Dataset entries.
□ □ □
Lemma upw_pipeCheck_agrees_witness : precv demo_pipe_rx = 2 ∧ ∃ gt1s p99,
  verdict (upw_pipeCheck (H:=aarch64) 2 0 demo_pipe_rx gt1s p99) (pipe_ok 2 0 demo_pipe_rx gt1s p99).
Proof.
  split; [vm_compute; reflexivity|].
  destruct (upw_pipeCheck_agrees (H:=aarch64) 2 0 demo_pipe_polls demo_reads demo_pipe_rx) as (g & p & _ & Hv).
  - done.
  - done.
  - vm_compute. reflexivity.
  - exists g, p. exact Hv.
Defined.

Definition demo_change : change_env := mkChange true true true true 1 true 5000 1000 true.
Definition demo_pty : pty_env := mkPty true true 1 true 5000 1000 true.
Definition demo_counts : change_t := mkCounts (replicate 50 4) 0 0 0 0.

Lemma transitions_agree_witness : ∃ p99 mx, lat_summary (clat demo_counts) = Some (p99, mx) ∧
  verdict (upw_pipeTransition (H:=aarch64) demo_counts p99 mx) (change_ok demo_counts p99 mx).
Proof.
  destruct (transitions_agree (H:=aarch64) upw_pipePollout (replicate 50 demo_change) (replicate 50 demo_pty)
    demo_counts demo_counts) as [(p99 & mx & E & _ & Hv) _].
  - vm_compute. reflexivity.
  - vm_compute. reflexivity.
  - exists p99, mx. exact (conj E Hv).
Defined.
□ □ □
Exercise aim.
Of all the entries above, output exactly the lines between the one holding "- exists g, p. exact Hv." and the one holding "Definition demo_counts : change_t", inclusive.

Solution.
  - exists g, p. exact Hv.
Defined.

Definition demo_change : change_env := mkChange true true true true 1 true 5000 1000 true.
Definition demo_pty : pty_env := mkPty true true 1 true 5000 1000 true.
Definition demo_counts : change_t := mkCounts (replicate 50 4) 0 0 0 0.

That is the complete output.